Here, the Chrzes guaranteed payment of a note. Minnesota caselaw indicates that "[a] guaranty of a note is a guaranty of payment," and that a guaranty of payment is absolute. Holbert, 210 Minn. at 121-22, 297 N.W. at 328 (stating that a guaranty is absolute and one of payment unless it is by its terms made conditional). Moreover, the language of the guaranty provides that the Chrzes "guarant[eed] the prompt and punctual payment of all moneys." "The words `guarantee payment' or their equivalent are generally used to express a guaranty of payment." Holbert, 210 Minn. at 121, 297 N.W. at 328. Here, there are "no words of condition or qualification" in the guaranty itself. See id. As a result, we conclude that the guaranty signed by the Chrzes is a guaranty of payment and is absolute.

When a guaranty is absolute, the guarantor "becomes liable merely upon the failure of performance by the debtor." Charmoll Fashions, 311 Minn. at 219, 248 N.W.2d at 720; cf. Currie State Bank v. Schmitz, 628 N.W.2d 205, 208 (Minn.App. 2001) (defining a "guarantor" as `"[o]ne who guarantees payment of a negotiable instrument when it is due without the holder first seeking payment from another party'" (quoting Black's Law Dictionary 711 (7th ed. 1999))). The guarantor of an absolute guaranty is not entitled to require the guarantee to first proceed against the principal debtor. Holbert, 210 Minn. at 122, 297 N.W. at 329.

Here, the Chrzes admit that they signed the guaranty and thereby agreed to "jointly and severally guaranty the prompt and punctual payment of $168,000 to the Bensons and that the checks received by the Bensons bounced. There is no dispute that the principal obligation — that is, to pay to the Bensons $168,000 — was not performed (though the Chrzes do claim that the Bensons agreed to take additional shares in lieu of payment — a claim we address and reject in section II below). In light of the undisputed default, the Chrzes are liable under the guaranty. The Chrzes' claim that the Bensons may not seek payment from the guarantors, but must first seek payment from the maker of the note, is without merit.

Extension of time

The Chrzes contend, nonetheless, that by failing to seek payment from themselves first, the Bensons have "waived collecting against themselves," and thereby unreasonably extended the time for repayment, which releases the Chrzes. In support of their claim, the Chrzes cite two cases: Clark, 241 Minn. at 276, 64 N.W.2d at 523, and Farmers Merchants Nat'l Bank of Cannon Falls v. Doffing, 171 Minn. 53, 213 N.W. 375 (1927). Both cases recognize "[t]he general rule" that "a valid agreement between the principal debtor and creditor by which the time of payment or performance of the principal obligation is extended without the consent of the guarantor releases and discharges the guarantor from liability on the contract of guaranty." Clark, 241 Minn. at 276, 64 N.W.2d at 523; Doffing, 171 Minn. at 56, 213 N.W. at 376 (concluding that the time of payment was extended and released the guarantors). For instance, in Clark, new agreements were added to the guaranty that changed the due date of the balance. 241 Minn. at 276, 64 N.W.2d at 523. In Doffing, there were repeated renewals of the notes that extended the time for repayment. 171 Minn. at 56, 213 N.W. at 376.
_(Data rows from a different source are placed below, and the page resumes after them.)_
(** * django-tenant-schemas: tenant life cycle and schema-aware introspection

    A shallow embedding of [tenant_schemas/models.py] and of
    [tenant_schemas/postgresql_backend/introspection.py].

    Python objects become records, the database and the connection become an
    explicit [World] threaded through a state-and-exception monad (a raised
    exception keeps the mutations made before it, as in Python), the SQL
    text of the introspection queries becomes list comprehensions over the
    catalog relations it names, and the [constraints] dict becomes a
    [gmap string ConstraintInfo]. *)

From Stdlib Require Import String Ascii ZArith NArith Bool List Lia.
From Stdlib Require Import Sorted Permutation.
From stdpp Require Import base option list gmap strings fin_maps.

Open Scope string_scope.
Open Scope Z_scope.

(** ** Python string primitives used by the sources *)

Module Py.

(** A Python [str] is a sequence of Unicode code points.  It is held here
    as the bytes of its UTF-8 encoding, a surrogate code point being encoded
    like its neighbours, so that every [str] has exactly one encoding and
    equal strings have equal bytes.  A byte string that encodes no [str] is
    not a value of the program; [lower] and [len] leave it as it is. *)

Definition byte (n : N) : ascii := ascii_of_N n.

Definition encode_cp (c : N) : string :=
  if (c <? 128)%N then String (byte c) EmptyString
  else if (c <? 2048)%N then
    String (byte (192 + c / 64)) (String (byte (128 + c mod 64)) EmptyString)
  else if (c <? 65536)%N then
    String (byte (224 + c / 4096))
      (String (byte (128 + (c / 64) mod 64))
         (String (byte (128 + c mod 64)) EmptyString))
  else
    String (byte (240 + c / 262144))
      (String (byte (128 + (c / 4096) mod 64))
         (String (byte (128 + (c / 64) mod 64))
            (String (byte (128 + c mod 64)) EmptyString))).

Fixpoint encode (l : list N) : string :=
  match l with
  | [] => EmptyString
  | c :: l => encode_cp c ++ encode l
  end.

(** The code points of a byte string: at each position the shortest
    sequence of bytes that is the encoding of a code point. *)
Fixpoint decode (s : string) : option (list N) :=
  match s with
  | EmptyString => Some []
  | String b0 s1 =>
      let n0 := N_of_ascii b0 in
      if (n0 <? 128)%N then option_map (cons n0) (decode s1)
      else match s1 with
      | EmptyString => None
      | String b1 s2 =>
          let n1 := N_of_ascii b1 in
          let c2 := ((n0 - 192) * 64 + (n1 - 128))%N in
          if String.eqb (encode_cp c2) (String b0 (String b1 EmptyString))
          then option_map (cons c2) (decode s2)
          else match s2 with
          | EmptyString => None
          | String b2 s3 =>
              let n2 := N_of_ascii b2 in
              let c3 := ((n0 - 224) * 4096 + (n1 - 128) * 64 + (n2 - 128))%N in
              if String.eqb (encode_cp c3)
                   (String b0 (String b1 (String b2 EmptyString)))
              then option_map (cons c3) (decode s3)
              else match s3 with
              | EmptyString => None
              | String b3 s4 =>
                  let n3 := N_of_ascii b3 in
                  let c4 := ((n0 - 240) * 262144 + (n1 - 128) * 4096
                             + (n2 - 128) * 64 + (n3 - 128))%N in
                  if ((c4 <? 1114112)%N
                      && String.eqb (encode_cp c4)
                           (String b0 (String b1 (String b2 (String b3 EmptyString)))))%bool
                  then option_map (cons c4) (decode s4)
                  else None
              end
          end
      end
  end.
The Chrzes do not explain how the time for repayment was extended here. There were no new agreements or renewals that extended the time for repayment without the Chrzes' consent. By the terms of the promissory note, payment of $168,000 was due on June 26, 2006. After the checks were returned for "Not Sufficient Funds" in early July 2006, the Bensons sought to enforce this agreement by filing this action less than one year later, in May 2007. Any passing of time in this case has not materially changed the Chrzes' underlying obligation, that is, to pay $168,000 to the Bensons. Cf. Currie State Bank, 628 N.W.2d at 210 (concluding that a guarantor could not take advantage of the rule that an extension of the time for repayment releases the guarantor where the guarantor was being held liable for the original notes that he specifically agreed to pay).
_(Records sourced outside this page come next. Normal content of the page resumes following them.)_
Lemma session_outcome u path finish progress useResume fs0 evs :
  DOWNLOADING_FILE_EXTENSION P ≠ "" →
  ∃ s, session P u path finish progress useResume fs0 evs = Some s
       ∧ Inv P u path finish fs0 s
       ∧ Footprint P path fs0 s ∧ (finish = true → Outcome P u path fs0 s).
Proof.
  intros Hext.
  assert (∀ evs s, Inv P u path finish fs0 s →
          Footprint P path fs0 s → (finish = true → Outcome P u path fs0 s) →
          ∃ s', run P evs s = Some s' ∧ Inv P u path finish fs0 s'
                ∧ Footprint P path fs0 s'
                ∧ (finish = true → Outcome P u path fs0 s')) as Hrun.
  { clear evs. induction evs as [|ev evs IH]; intros s HI HF HO; simpl.
    - by exists s.
    - destruct (deliver_outcome _ _ _ _ ev _ Hext HI HF HO) as (s1 & -> & HI1 & HF1 & HO1).
      by apply IH. }
  unfold session.
  destruct (StartDownload_inv P u path finish progress useResume fs0) as (s0 & E0 & HI0).
  rewrite E0. apply Hrun; [done|..].
  - destruct (decide (tmpFileName P path ∈ locked fs0)) as [Hl|Hl].
    + destruct (StartDownload_refused P u path finish progress useResume fs0 Hl)
        as (s0' & E0' & _ & _ & _ & _ & _ & _ & _ & Hd).
      rewrite E0 in E0'. injection E0' as <-. intros p _ _. by rewrite Hd.
    + destruct (StartDownload_opened P u path finish progress useResume fs0 Hl)
        as (s0' & E0' & HL & _).
      rewrite E0 in E0'. injection E0' as <-. by apply (Live_outcome u).
  - intros ->.
    destruct (decide (tmpFileName P path ∈ locked fs0)) as [Hl|Hl].
    + destruct (StartDownload_refused P u path true progress useResume fs0 Hl)
        as (s0' & E0' & Hcl & _ & _ & _ & _ & _ & _ & Hd).
      rewrite E0 in E0'. injection E0' as <-. unfold Outcome. rewrite Hcl, Hd.
      split; [done|by intros _ _].
    + destruct (StartDownload_opened P u path true progress useResume fs0 Hl)
        as (s0' & E0' & HL & _).
      rewrite E0 in E0'. injection E0' as <-. by apply Live_outcome.
Qed.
Because we conclude that the Bensons are entitled to enforce the unambiguous, absolute guaranty, we do not address the Chrzes' corollary argument that the guaranty may not be reformed by parol evidence. We note that the district court likewise did not address this claim.

II

The Chrzes also argue that the Bensons accepted shares from them, which constituted an accord and satisfaction of the Chrzes' obligation under the guaranty. The district court rejected this claim, concluding that it was not supported by the evidence.
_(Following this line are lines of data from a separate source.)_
Lemma norm_scale_neg (p : Point) : norm (scale (-1) p) = norm p.
Proof. unfold norm. f_equal. coords. ring. Qed.

Lemma normalize_unit (p : Point) : 0 < norm p -> norm (normalize p) = 1.
Proof.
  intro H. apply norm_one_dot. unfold normalize.
  rewrite dot_scale_l, dot_scale_r, <- norm_sqr.
  field. lra.
Qed.

Lemma normalize_of_unit (p : Point) : norm p = 1 -> normalize p = p.
Proof. intro H. unfold normalize. rewrite H, Rinv_1. apply scale_one. Qed.

Lemma norm_pos_nonzero (p : Point) : p <> origin -> 0 < norm p.
Proof.
  intro H. apply norm_pos_dot.
  destruct (Rle_lt_dec (dot p p) 0) as [Hle | Hlt]; [ | exact Hlt ].
  exfalso. apply H. destruct p as [x y z]. unfold dot in Hle.
  cbn [px py pz] in Hle. unfold origin.
  assert (x = 0) by nra. assert (y = 0) by nra. assert (z = 0) by nra.
  now subst.
Qed.

Lemma sub_nonzero (p q : Point) : p <> q -> sub p q <> origin.
Proof.
  intros H E. apply H. destruct p, q. unfold sub, origin in E.
  cbn [px py pz] in E. injection E. intros. f_equal; lra.
Qed.

Lemma normalize_dot_l (p q : Point) :
  dot (normalize p) q = / norm p * dot p q.
Proof. unfold normalize. apply dot_scale_l. Qed.

(** Negation commutes with normalisation. *)
Lemma normalize_neg (p : Point) :
  scale (-1) (normalize p) = normalize (scale (-1) p).
Proof.
  unfold normalize. rewrite norm_scale_neg, !scale_scale.
  f_equal. ring.
Qed.

Lemma sub_as_neg (p q : Point) : scale (-1) (sub p q) = sub q p.
Proof. coords. f_equal; ring. Qed.

(** Cross products are orthogonal to their factors, and Lagrange's
    identity gives their length. *)
Lemma cross_dot_r (p q : Point) : dot (cross p q) q = 0.
Proof. coords. ring. Qed.

Lemma cross_dot_l (p q : Point) : dot (cross p q) p = 0.
Proof. coords. ring. Qed.

Lemma cross_lagrange (p q : Point) :
  dot (cross p q) (cross p q) = dot p p * dot q q - dot p q * dot p q.
Proof. coords. ring. Qed.

Lemma cross_cross (p q : Point) :
  cross (cross p q) q = sub (scale (dot p q) q) (scale (dot q q) p).
Proof. coords. f_equal; ring. Qed.

(** Bessel's inequality for an orthonormal pair. *)
Lemma bessel_pair (n c d : Point) :
  dot c c = 1 -> dot d d = 1 -> dot c d = 0 ->
  dot c n * dot c n + dot d n * dot d n <= dot n n.
Proof.
  intros Hc Hd Hcd.
  pose (e := sub n (add (scale (dot c n) c) (scale (dot d n) d))).
  assert (He : dot e e =
               dot n n - 2 * (dot c n * dot c n) - 2 * (dot d n * dot d n)
               + dot c n * dot c n * dot c c
               + dot d n * dot d n * dot d d
               + 2 * (dot c n * dot d n * dot c d)).
  { subst e. coords. ring. }
  pose proof (dot_self_nonneg e) as Hpos.
  rewrite He, Hc, Hd, Hcd in Hpos. lra.
Qed.

(** Comparing the distances from [c] to [a] and to [-a] is comparing
    [dot c a] with 0. *)
Lemma distance_sign (c a : Point) :
  distance c a <= distance c (scale (-1) a) <-> 0 <= dot c a.
Proof.
  assert (E1 : dot (sub c a) (sub c a) = dot c c - 2 * dot c a + dot a a)
    by (coords; ring).
  assert (E2 : dot (sub c (scale (-1) a)) (sub c (scale (-1) a)) =
               dot c c + 2 * dot c a + dot a a) by (coords; ring).
  unfold distance, norm. split; intro H.
  - apply sqrt_le_0 in H; try apply dot_self_nonneg.
    rewrite E1, E2 in H. lra.
  - apply sqrt_le_1; try apply dot_self_nonneg.
    rewrite E1, E2. lra.
Qed.

(** ** getSpanVectors *)

Section SpanVectors.

Variables normal c d : Point.
Hypothesis Hn : norm normal = 1.
Hypothesis Hc : norm c = 1.
Hypothesis Hd : norm d = 1.
Hypothesis Hcd : dot c d = 0.

Lemma firstCandidate_orth : dot (firstCandidate normal c d) normal = 0.
Proof.
  unfold firstCandidate.
  destruct (Rlt_dec _ _); apply cross_dot_r.
Qed.

Lemma firstCandidate_nonzero :
  0 < dot (firstCandidate normal c d) (firstCandidate normal c d).
Proof.
  apply norm_one_dot in Hn, Hc, Hd.
  unfold firstCandidate.
  destruct (Rlt_dec (norm (cross d normal)) 0.001) as [Hsmall | Hbig].
  - (* fallback: the length of (c x n) x n is that of c x n *)
    assert (Hsq : dot (cross d normal) (cross d normal) < 0.001 * 0.001).
    { rewrite <- norm_sqr.
      pose proof (norm_nonneg (cross d normal)). nra. }
    rewrite cross_lagrange in Hsq.
    rewrite cross_lagrange, cross_dot_r, cross_lagrange.
    pose proof (bessel_pair normal c d Hc Hd Hcd) as HB.
    rewrite Hn, Hc in *. rewrite Hd in Hsq. nra.
  - apply norm_pos_dot. lra.
Qed.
"The purpose of accord and satisfaction is to allow parties to resolve disputes without judicial intervention by discharging all rights and duties under a contract in exchange for a stated performance, usually a payment of a sum of money." Webb Bus. Promotions, Inc., v. Am. Elecs. Entm't Corp., 617 N.W.2d 67, 73 (Minn. 2000). "An accord is a contract in which a debtor offers a sum of money, or some other stated performance, in exchange for which a creditor promises to accept the performance in lieu of the original debt." Id. at 72. The satisfaction is the performance of the accord — generally the acceptance of money — that "operates to discharge the debtor's duty as agreed to in the accord." Id. An enforceable accord and satisfaction arises where a party against whom a breach of contract is claimed proves the following:

(1) the party, in good faith, tendered an instrument to the claimant as full satisfaction of the claim; (2) the instrument or an accompanying written communication contained a conspicuous statement to the effect that the instrument was tendered as full satisfaction of the claim; (3) the amount of the claim was unliquidated or subject to a bona fide dispute; and (4) the claimant obtained payment of the instrument.

Id. at 73 (citation omitted). Whether parties reached an accord and satisfaction is a question of fact. Id. Factual findings on accord and satisfaction "will not be reversed on appeal unless they are `manifestly and palpably' contrary to the evidence." Id. (quoting Butch Levy Plumbing Heating, Inc. v. Sallblad, 267 Minn. 283, 293, 126 N.W.2d 380, 387 (1964)).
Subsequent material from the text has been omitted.